I hated these sorts off classes, where if you had your notes with you, you'd ace the exam and be able to explain everything. Passing or failing depended not on understanding, but simply whether you cram all the specifics and covered edge cases all into your head at once, given the rest of your present courseload preventing you from actually digging in to the best you could. Wrong answers didn't come from not knowing how to solve something, but not remembering exactly how to solve something.
Do we have this?
And this is for a very cold isolated molecule like in this experiment. If you have many moving molecules surrounded by a lot of water molecules at a usual room temperature, it gets much much much worse.
Practical attempts use a lot of heuristics and approximations, which risks fidelity.
Those other simulators aren't there to tell you the result. Instead people put the result in to find how the simulation behaves in cosmology, and don't care about them in Sims.
For instance, we know that gold gets its color from relativistic effects.
“This idea that relativity is important in heavy elements has been around since the 1970s,” said Lai-Sheng Wang, a professor of chemistry at Brown and the study’s corresponding author. “But we show direct spectroscopic evidence that what we learned in high school about chemical bonding isn’t true in heavy elements."You start with the Schrödinger equation, add relativity to get the Klein-Gordon equation which is a mess because it's second order in time involving negative probabilities, if you in ways "take the square root" of it you get the Dirac equation.
Relativity has been part of the understanding of electrons since 1928.
Very cool.
The paper PDF: https://bpb-us-w2.wpmucdn.com/sites.brown.edu/dist/0/196/fil...
Meanwhile, Galilean relativity has long gone out of patent, and people on board planes and other vehicles just move around like they were in a stationary reference frame paying no royalties.
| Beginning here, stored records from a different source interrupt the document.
(* ===== verification/DedupLinks.v ===== *)
(** * NMDedupMultiIndex: the elementary changes

    What one change of the index does to its invariant and to its entries: moving an
    entry within its list, marking it, replacing its object, linking a new entry,
    unlinking one, and changes of the memory of objects that keep those in use. *)

From S2P Require Export DedupInv.

Section links.
Context {I A : Type} `{!EqDecision I} `{HL : DedupIdxLaws I A}.
Implicit Types (s : NMDedupMultiIndex I A) (ext : positive -> nat).

(** ** Users *)

Lemma index_ok_ext s ext ext' : (forall o, ext o = ext' o) -> index_ok s ext -> index_ok s ext'.
Proof.
  intros He Hok. split; try apply Hok. apply (heap_ok_ext _ (uses s ext)); [|apply Hok].
  intros o. unfold uses. by rewrite He.
Qed.

Lemma uses_add s ext o p : uses s (add_use o ext) p = add_use o (uses s ext) p.
Proof. unfold uses, add_use. lia. Qed.

(** ** Changes that keep the objects of all entries *)

Definition same_entry (en en' : NMDedupMultiEntry) : Prop := en_obj en = en_obj en' /\ en_head en = en_head en'.
Definition same_head (hd hd' : NMDedupMultiHeadEntry I) : Prop :=
  he_idx_type hd = he_idx_type hd' /\ he_len hd = he_len hd' /\ lst_entries_head hd ≡ₚ lst_entries_head hd'.

(** The index is the same up to marks and the order of lists. *)
Record same_links s s' : Prop := {
  sl_entries e : option_Forall2 same_entry (entries s !! e) (entries s' !! e);
  sl_heads h : option_Forall2 same_head (heads s !! h) (heads s' !! h);
  sl_idx i : lst_idx_head (idx_types s i) = lst_idx_head (idx_types s' i)
}.

#[export] Instance same_entry_sym : Symmetric same_entry.
Proof. intros x y [? ?]. by split. Qed.
#[export] Instance same_head_sym : Symmetric same_head.
Proof. intros x y (? & ? & ?). by split_and!. Qed.
#[export] Instance same_links_sym : Symmetric same_links.
Proof. intros x y [H1 H2 H3]. split; intros; symmetry; auto. Qed.
#[export] Instance same_links_refl : Reflexive same_links.
Proof. intros x. split; [intros e; by destruct (entries x !! e); constructor..|intros h; by destruct (heads x !! h); constructor|done]. Qed.

Lemma same_links_tracked s s' e i h o v :
  same_links s s' -> vals (heap s') !! o = vals (heap s) !! o -> tracked s e i h o v -> tracked s' e i h o v.
Proof.
  intros Hs Hv (en & hd & He & <- & <- & Hh & <- & Ho).
  pose proof (sl_entries _ _ Hs e) as Se. rewrite He in Se. inversion Se as [? en' [Eo Eh] E1 E2|]; subst.
  pose proof (sl_heads _ _ Hs (en_head en)) as Sh. rewrite Hh in Sh. inversion Sh as [? hd' (Ei & _) E3 E4|]; subst.
  exists en', hd'. rewrite <-Eo, <-Eh, <-Ei. split_and!; try done. by rewrite Hv.
Qed.

Lemma same_links_uses s s' o : same_links s s' -> entry_uses (entries s) o = entry_uses (entries s') o.
Proof.
  intros Hs. pose proof (map_count_fmap en_obj (fun _ (x : positive) => bool_decide (x = o))) as Hc.
  etransitivity; [symmetry; apply (Hc (entries s))|]. etransitivity; [|apply (Hc (entries s'))]. f_equal.
  apply map_eq. intros e. rewrite !lookup_fmap. pose proof (sl_entries _ _ Hs e) as Se.
  inversion Se as [en en' [Eo _]|]; [|done]. cbn. by rewrite Eo.
Qed.

(** The objects of entries stay. *)
Definition keeps_objects s s' : Prop :=
  forall e en, entries s !! e = Some en ->
    vals (heap s') !! en_obj en = vals (heap s) !! en_obj en /\ en_obj en ∈ idx_objs (heap s').

Lemma same_links_ok s s' ext ext' :
  index_ok s ext -> same_links s s' -> keeps_objects s s' -> heap_ok (heap s') (uses s ext') ->
  index_ok s' ext' /\ (forall e i h o v, tracked s e i h o v <-> tracked s' e i h o v).
Proof.
  intros Hok Hs Hk Hh.
  assert (Ht : forall e i h o v, tracked s e i h o v <-> tracked s' e i h o v).
  { intros e i h o v. split.
    - intros Ht. apply (same_links_tracked s); [done| |done]. destruct Ht as (en & hd & He & <- & _). by apply (Hk e).
    - intros Ht. assert (Ht' := Ht). destruct Ht' as (en' & hd' & He' & <- & _).
      apply (same_links_tracked s'); [by symmetry| |done].
      pose proof (sl_entries _ _ Hs e) as Se. rewrite He' in Se. inversion Se as [en ? [Eo _] E1 E2|]; subst.
      rewrite <-Eo. symmetry. by apply (Hk e). }
  split; [|done]. split.
  - eapply heap_ok_ext; [|exact Hh]. intros o. unfold uses. by rewrite (same_links_uses _ _ o Hs).
  - intros e en' He'. pose proof (sl_entries _ _ Hs e) as Se. rewrite He' in Se. inversion Se as [en ? [Eo Eh] E1 E2|]; subst.
    destruct (ix_entry _ _ Hok e en) as (hd & Hhd & Hin); [done|].
    pose proof (sl_heads _ _ Hs (en_head en)) as Sh. rewrite Hhd in Sh. inversion Sh as [? hd' (_ & _ & Hp) E3 E4|]; subst.
    exists hd'. rewrite <-Eh. split; [done|]. by rewrite <-Hp.
  - intros h hd' e Hh' Hin. pose proof (sl_heads _ _ Hs h) as Sh. rewrite Hh' in Sh. inversion Sh as [hd ? (_ & _ & Hp) E3 E4|]; subst.
    destruct (ix_member _ _ Hok h hd e) as (en & He & Eh); [done|by rewrite Hp|].
    pose proof (sl_entries _ _ Hs e) as Se. rewrite He in Se. inversion Se as [? en' [Eo Eh'] E1 E2|]; subst.
    exists en'. by rewrite <-Eh'.
  - intros h hd' Hh'. pose proof (sl_heads _ _ Hs h) as Sh. rewrite Hh' in Sh. inversion Sh as [hd ? (Ei & El & Hp) E3 E4|]; subst.
    destruct (ix_head _ _ Hok h hd) as (H1 & H2 & H3 & H4); [done|]. rewrite <-Ei, <-El, <-(sl_idx _ _ Hs). split_and!; [by rewrite <-Hp| |by rewrite <-Hp|done].
    intros E. rewrite E in Hp. by apply Permutation_nil_r in Hp.
  - intros i. rewrite <-(sl_idx _ _ Hs). apply (ix_handle _ _ Hok).
  - intros i h. rewrite <-(sl_idx _ _ Hs). intros Hin. destruct (ix_handle_head _ _ Hok i h Hin) as (hd & Hhd & Ei).
    pose proof (sl_heads _ _ Hs h) as Sh. rewrite Hhd in Sh. inversion Sh as [? hd' (Ei' & _) E3 E4|]; subst.
    exists hd'. split; [done|]. done.
  - intros e en' He'. pose proof (sl_entries _ _ Hs e) as Se. rewrite He' in Se. inversion Se as [en ? [Eo Eh] E1 E2|]; subst.
    rewrite <-Eo. by apply (Hk e).
  - intros e i h o v Htr. apply Ht in Htr. by apply (ix_part _ _ Hok e i h o v).
  - intros e1 e2 i h1 h2 o1 o2 v1 v2 H1 H2. apply Ht in H1, H2. by apply (ix_same _ _ Hok e1 e2 i).
  - intros e1 e2 i h1 h2 o1 o2 v1 v2 H1 H2. apply Ht in H1, H2. by apply (ix_unique _ _ Hok e1 e2 i h1 h2).
Qed.

(** The references of users change. *)
Lemma with_heap_ok s ext ext' hp :
  index_ok s ext -> heap_ok hp (uses s ext') -> keeps_objects s (with_heap hp s) ->
  index_ok (with_heap hp s) ext' /\ (forall e i h o v, tracked s e i h o v <-> tracked (with_heap hp s) e i h o v).
Proof.
  intros Hok Hh Hk. apply (same_links_ok s _ ext); [done| |done|done].
  assert (Hr : same_links s s) by reflexivity. split; apply Hr.
Qed.

Lemma entry_pool_val s ext e en : index_ok s ext -> entries s !! e = Some en -> exists v, vals (heap s) !! en_obj en = Some v.
Proof. intros Hok He. destruct (entry_tracked _ _ _ _ Hok He) as (hd & v & _ & _ & (? & ? & _ & _ & _ & _ & _ & Hv)). eauto. Qed.

(** What the users of the index hold references of is still there. *)
Definition keeps ext s s' : Prop :=
  forall p, (0 < ext p)%nat ->
    vals (heap s') !! p = vals (heap s) !! p /\ (p ∈ idx_objs (heap s) -> p ∈ idx_objs (heap s')).

Lemma keeps_refl ext s : keeps ext s s.
Proof. by split. Qed.
Lemma keeps_trans ext s1 s2 s3 : keeps ext s1 s2 -> keeps ext s2 s3 -> keeps ext s1 s3.
Proof. intros H1 H2 p Hp. destruct (H1 p Hp) as [E1 I1], (H2 p Hp) as [E2 I2]. split; [congruence|auto]. Qed.
Lemma keeps_mono ext ext' s s' : (forall p, (ext p <= ext' p)%nat) -> keeps ext' s s' -> keeps ext s s'.
Proof. intros Hle Hk p Hp. apply Hk. specialize (Hle p). lia. Qed.
Lemma keeps_heap ext s s' : heap s' = heap s -> keeps ext s s'.
Proof. intros E p _. by rewrite E. Qed.
Lemma add_use_le o ext p : (ext p <= add_use o ext p)%nat.
Proof. unfold add_use. lia. Qed.

Lemma ref_ok s ext o ob :
  index_ok s ext -> objs (heap s) !! o = Some ob ->
  exists hp, nm_dedup_multi_obj_ref o (heap s) = Some hp /\ index_ok (with_heap hp s) (add_use o ext) /\
    vals hp = vals (heap s) /\ idx_objs hp = idx_objs (heap s) /\
    (forall e i h p v, tracked s e i h p v <-> tracked (with_heap hp s) e i h p v).
Proof.
  intros Hok Ho. destruct (obj_ref_ok _ _ _ _ (ix_heap _ _ Hok) Ho) as (E & Hh & Hv).
  set (hp := with_objs _ _) in E, Hh, Hv. exists hp. split; [exact E|].
  destruct (with_heap_ok s ext (add_use o ext) hp Hok) as [Hok' Ht].
  - eapply heap_ok_ext; [|exact Hh]. intros p. symmetry. apply uses_add.
  - intros e en He. cbn [heap with_heap]. rewrite Hv. split; [done|]. by apply (ix_pool _ _ Hok e).
  - split_and!; auto.
Qed.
My guess to the Fermi paradox is that there actually are intelligent life across the universe but just like in Star Trek they stay quiet until we reach a certain level of knowledge.
Also, the foundational axioms of logic themselves could be valid only at a scale that is familiar to humans. For example, the strict bounday between true and false might get blurred and things could be true and false at the same time at other scale.
Being true and false at the same time is a contradiction. But yeah, there is such a thing as mathematical intuitionism that rejects the law of excluded middle (which is not "being true and false at the same time"). It's just one philosophical stance among others though.
Similar to how Earth's tectonic plates are floating on liquid magma, while appearing to be fully solid and fixed at the surface.